You’re right, but can we build ourselves out of this problem? This housing crisis didn’t happen overnight. It didn’t happen over a decade. It didn’t happen over two decades.I often think about the time when I worked for Mayor Art Agnos. I remember I was in City Hall and looking out at Civic Center Plaza. It was a complete tent city. It’s not a tent city anymore; there’s a playground, which is great, but it’s not as if this is a new problem. I think it’s very exacerbated by the density, all the construction. There’s nowhere to hide in San Francisco anymore. We’re taking away places for people to hide. We’ve got a methamphetamine epidemic that we didn’t have before, so there’s a lot of things that wrap into this.
I think a lot of people look at this, saying, “We’re spending so much money on homelessness, on mental health, how can the problem not be solved?” It’s about how long it’s been building, and it’s really fundamentally an income inequality and a housing crisis [issue].
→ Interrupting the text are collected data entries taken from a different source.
(** The inner loop: where a kept entry comes from, and the freed lines. *)
Lemma reclassify_lines_inv (pn cn bid : comp) (lines : list Line) (s : nat)
    (det : pdict Line) (free : list (path * Line)) :
  let st' := fold_left (reclassify_line threshold c_tables pn cn bid)
               (combine (seq s (List.length lines)) lines) (det, free) in
  (forall k line, pget (fst st') k = Some line ->
      pget det k = Some line
      \/ exists i, k = [pn; cn; bid; CInt (Z.of_nat (s + i))]
                   /\ nth_error lines i = Some line
                   /\ Qgt_bool (line_error c_tables pn cn bid line) threshold = false)
  /\ snd st'
     = free ++ map (fun l => (predicted_path l, l))
                 (filter (fun l => Qgt_bool (line_error c_tables pn cn bid l) threshold)
                    lines).
Proof.
  revert s det free. induction lines as [|l ls IH]; intros s det free; simpl.
  - rewrite app_nil_r. auto.
  - destruct (Qgt_bool (line_error c_tables pn cn bid l) threshold) eqn:Hl.
    + destruct (IH (S s) det (free ++ [(predicted_path l, l)])) as [IHk IHf].
      split.
      * intros k line Hk. destruct (IHk k line Hk) as [Hold|(i & -> & Hi & Hq)]; [auto|].
        right. exists (S i). replace (s + S i)%nat with (S s + i)%nat by lia. auto.
      * rewrite IHf, <- app_assoc. reflexivity.
    + destruct (IH (S s) (pset det [pn; cn; bid; CInt (Z.of_nat s)] l) free)
        as [IHk IHf].
      split; [|assumption].
      intros k line Hk. destruct (IHk k line Hk) as [Hold|(i & -> & Hi & Hq)].
      * destruct (path_eq_dec [pn; cn; bid; CInt (Z.of_nat s)] k) as [<-|Hne].
        -- rewrite pget_pset_same in Hold. injection Hold as <-.
           right. exists 0%nat. rewrite Nat.add_0_r. auto.
        -- rewrite pget_pset_other in Hold by assumption. auto.
      * right. exists (S i). replace (s + S i)%nat with (S s + i)%nat by lia. auto.
Qed.

Lemma reclassify_block_inv (st st' : pdict Line * list (path * Line))
    (parts : path) (lines : list Line) :
  reclassify_block threshold c_tables st (parts, lines) = Ok st' ->
  exists pn cn bid,
    firstn 3 parts = [pn; cn; bid]
    /\ st' = fold_left (reclassify_line threshold c_tables pn cn bid) (enumerate lines) st.
Proof.
  unfold reclassify_block, index. intros H.
  destruct parts as [|pn [|cn [|bid rest]]]; try discriminate H.
  simpl in H. injection H as <-. exists pn, cn, bid. auto.
Qed.

Lemma reclassify_blocks_inv (bs : list (path * list Line))
    (det det' : pdict Line) (free free' : list (path * Line)) :
  foldM (reclassify_block threshold c_tables) bs (det, free) = Ok (det', free') ->
  (forall k line, pget det' k = Some line ->
      pget det k = Some line
      \/ exists parts lines pn cn bid i,
           In (parts, lines) bs /\ firstn 3 parts = [pn; cn; bid]
           /\ k = [pn; cn; bid; CInt (Z.of_nat i)]
           /\ nth_error lines i = Some line
           /\ Qgt_bool (line_error c_tables pn cn bid line) threshold = false)
  /\ free' = free ++ flat_map (freed_of_block threshold c_tables) bs.
Proof.
  revert det free. induction bs as [|[parts lines] bs IH]; intros det free H.
  - simpl in H. injection H as <- <-. rewrite app_nil_r. auto.
  - cbn [foldM] in H. apply bind_Ok in H. destruct H as ([det1 free1] & Hstep & H).
    apply reclassify_block_inv in Hstep. destruct Hstep as (pn & cn & bid & Hp & Hst).
    pose proof (reclassify_lines_inv pn cn bid lines 0 det free) as Hinner.
    fold (enumerate lines) in Hinner. cbv zeta in Hinner. rewrite <- Hst in Hinner.
    cbn [fst snd] in Hinner. destruct Hinner as [Hk1 Hf1].
    destruct (IH det1 free1 H) as [IHk IHf]. split.
    + intros k line Hk.
      destruct (IHk k line Hk)
        as [Hold|(parts' & lines' & pn' & cn' & bid' & i & Hin & Hrest)].
      * destruct (Hk1 k line Hold) as [Hold'|(i & -> & Hi & Hq)]; [auto|].
        right. exists parts, lines, pn, cn, bid, i. simpl. auto 10.
      * right. exists parts', lines', pn', cn', bid', i. simpl. auto.
    + rewrite IHf, Hf1, <- app_assoc. f_equal. cbn [flat_map]. f_equal.
      unfold freed_of_block. cbn [fst snd]. rewrite Hp. reflexivity.
Qed.

Lemma Qgt_bool_false (a b : Q) : Qgt_bool a b = false <-> Qle_bool a b = true.
Proof. unfold Qgt_bool. apply negb_false_iff. Qed.
End ReclassifyMore.

(** X5. Nothing but kept lines is in [detected_lines]: every entry of the
    dictionary built by the reclassification is stored under a path of four
    components, the path of a detected block extended by the detector index
    of the line in that block, and the error of the line (after the table
    rule) is at most the threshold. *)
Theorem detected_entries_are_kept_lines {G : Geometry}
    (threshold : Q) (table_columns : list (string * list Z))
    (detected_lines_by_block : list (path * list Line))
    (detected : pdict Line) (free : list (path * Line)) :
  reclassify threshold table_columns detected_lines_by_block = Ok (detected, free) ->
  forall k line, pget detected k = Some line ->
    exists parts lines pn cn bid i,
      In (parts, lines) detected_lines_by_block
      /\ firstn 3 parts = [pn; cn; bid]
      /\ k = [pn; cn; bid; CInt (Z.of_nat i)]
      /\ nth_error lines i = Some line
      /\ Qle_bool (line_error (c_tables_of table_columns) pn cn bid line) threshold = true.
Proof.
  unfold reclassify. intros Hrun k line Hk.
  destruct (reclassify_blocks_inv threshold (c_tables_of table_columns) _ _ _ _ _ Hrun)
    as [Hkept _].
  destruct (Hkept k line Hk)
    as [Hnil|(parts & lines & pn & cn & bid & i & Hin & Hp & Hkey & Hi & Hq)];
    [discriminate|].
  exists parts, lines, pn, cn, bid, i. rewrite <- Qgt_bool_false. auto 10.
Qed.

(** The block with the errors 0.8 and 0.1: the only entry is the second
    line. *)
Lemma detected_entries_are_kept_lines_witness :
  exists parts lines pn cn bid i,
    In (parts, lines) Ex.far_then_near
    /\ firstn 3 parts = [pn; cn; bid]
    /\ Ex.block_0 ++ [CInt 1] = [pn; cn; bid; CInt (Z.of_nat i)]
    /\ nth_error lines i = Some Ex.line_near
    /\ Qle_bool (line_error (c_tables_of []) pn cn bid Ex.line_near) (1 # 2) = true.
Proof.
  exact (detected_entries_are_kept_lines (1 # 2) [] Ex.far_then_near
           [ (Ex.block_0 ++ [CInt 1], Ex.line_near) ]
           [ (Ex.regions_TABULAR, Ex.line_far) ] eq_refl
           (Ex.block_0 ++ [CInt 1]) Ex.line_near eq_refl).
Defined.

(** X6. The freed lines are collected in detection order: the list
    [free_lines] is, block after block in the order of the detector and
    line after line within a block, the lines whose error is above the
    threshold, each paired with its own predicted path. *)
Theorem freed_lines_in_detection_order {G : Geometry}
    (threshold : Q) (table_columns : list (string * list Z))
    (detected_lines_by_block : list (path * list Line))
    (detected : pdict Line) (free : list (path * Line)) :
  reclassify threshold table_columns detected_lines_by_block = Ok (detected, free) ->
  free = flat_map (freed_of_block threshold (c_tables_of table_columns))
           detected_lines_by_block.
Proof.
  unfold reclassify. intros Hrun.
  destruct (reclassify_blocks_inv threshold (c_tables_of table_columns) _ _ _ _ _ Hrun)
    as [_ Hfree].
  exact Hfree.
Qed.

Lemma freed_lines_in_detection_order_witness :
  [ (Ex.regions_TABULAR, Ex.line_far) ]
  = flat_map (freed_of_block (1 # 2) (c_tables_of [])) Ex.far_then_near.
Proof.
  exact (freed_lines_in_detection_order (1 # 2) [] Ex.far_then_near
           [ (Ex.block_0 ++ [CInt 1], Ex.line_near) ]
           [ (Ex.regions_TABULAR, Ex.line_far) ] eq_refl).
Defined.

Section ThresholdFacts.
Context {G : Geometry}.
#[local] Arguments firstn : simpl never.

Lemma reclassify_blocks_lengths (threshold : Q) (c_tables : list path)
    (bs : list (path * list Line)) (st st' : pdict Line * list (path * Line)) :
  foldM (reclassify_block threshold c_tables) bs st = Ok st' ->
  forall it, In it bs -> (3 <= List.length (fst it))%nat.
Proof.
  revert st. induction bs as [|[parts lines] bs IH]; intros st H it Hin; [destruct Hin|].
  cbn [foldM] in H. apply bind_Ok in H. destruct H as (st1 & Hstep & H).
  destruct Hin as [<-|Hin]; [|eapply IH; eauto].
  apply reclassify_block_inv in Hstep. destruct Hstep as (pn & cn & bid & Hp & _).
  cbn [fst]. apply (f_equal (@List.length comp)) in Hp. rewrite length_firstn in Hp.
  cbn [List.length] in Hp. lia.
Qed.

Lemma freed_of_block_incl (t t' : Q) (c_tables : list path)
    (item : path * list Line) (x : path * Line) :
  (t <= t')%Q -> In x (freed_of_block t' c_tables item) ->
  In x (freed_of_block t c_tables item).
Proof.
  intros Hle. unfold freed_of_block.
  destruct (firstn 3 (fst item)) as [|pn [|cn [|bid [|? ?]]]]; auto.
  rewrite !in_map_iff. intros (l & Hx & Hl). exists l. split; [assumption|].
  apply filter_In in Hl. destruct Hl as [Hl Hq]. apply filter_In. split; [assumption|].
  unfold Qgt_bool in *. apply negb_true_iff in Hq. apply negb_true_iff.
  destruct (Qle_bool (line_error c_tables pn cn bid l) t) eqn:Ht; [|reflexivity].
  apply Qle_bool_iff in Ht.
  assert (Ht' : Qle_bool (line_error c_tables pn cn bid l) t' = true)
    by (apply Qle_bool_iff; eapply Qle_trans; eassumption).
  congruence.
Qed.
End ThresholdFacts.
San Francisco General is a teaching hospital where you train physicians of the future. How is their training different from when you went to medical school? In the first year of medical school, there’s something called The Bridges Project, where you get involved in quality improvement projects at the hospital. Incorporating medical students and residents into the improvement work we do is the biggest difference. And, of course, there are the resident work hour limits, which are really different than when I was training!
Are there more regulations about overworking them? Yes, they’re limited to having 80 hours of work in a week so they aren’t as sleep deprived.
Yours is clearly a complex and stressful job. What do you do for fun? To relax? I know you’re a runner. Yes. That’s a really important part of my life. The two things that I really get engaged with outside of work: number two is running, number one is my family. I have a wife and two kids.
What do you love about San Francisco? Everything. I’ve been living here a long time. The physical beauty, the culture, the fact that I can find new things here all the time. The people. The politics. It’s a great place to be and it’s also a great launching place. I love being a part of this community.
What’s something your staff would be surprised to know about you? I’m not a very surprising person. I’m a pretty authentic person. Most of the things about me, my team knows: My family, my past, what brought me here. Maybe that I love Madonna?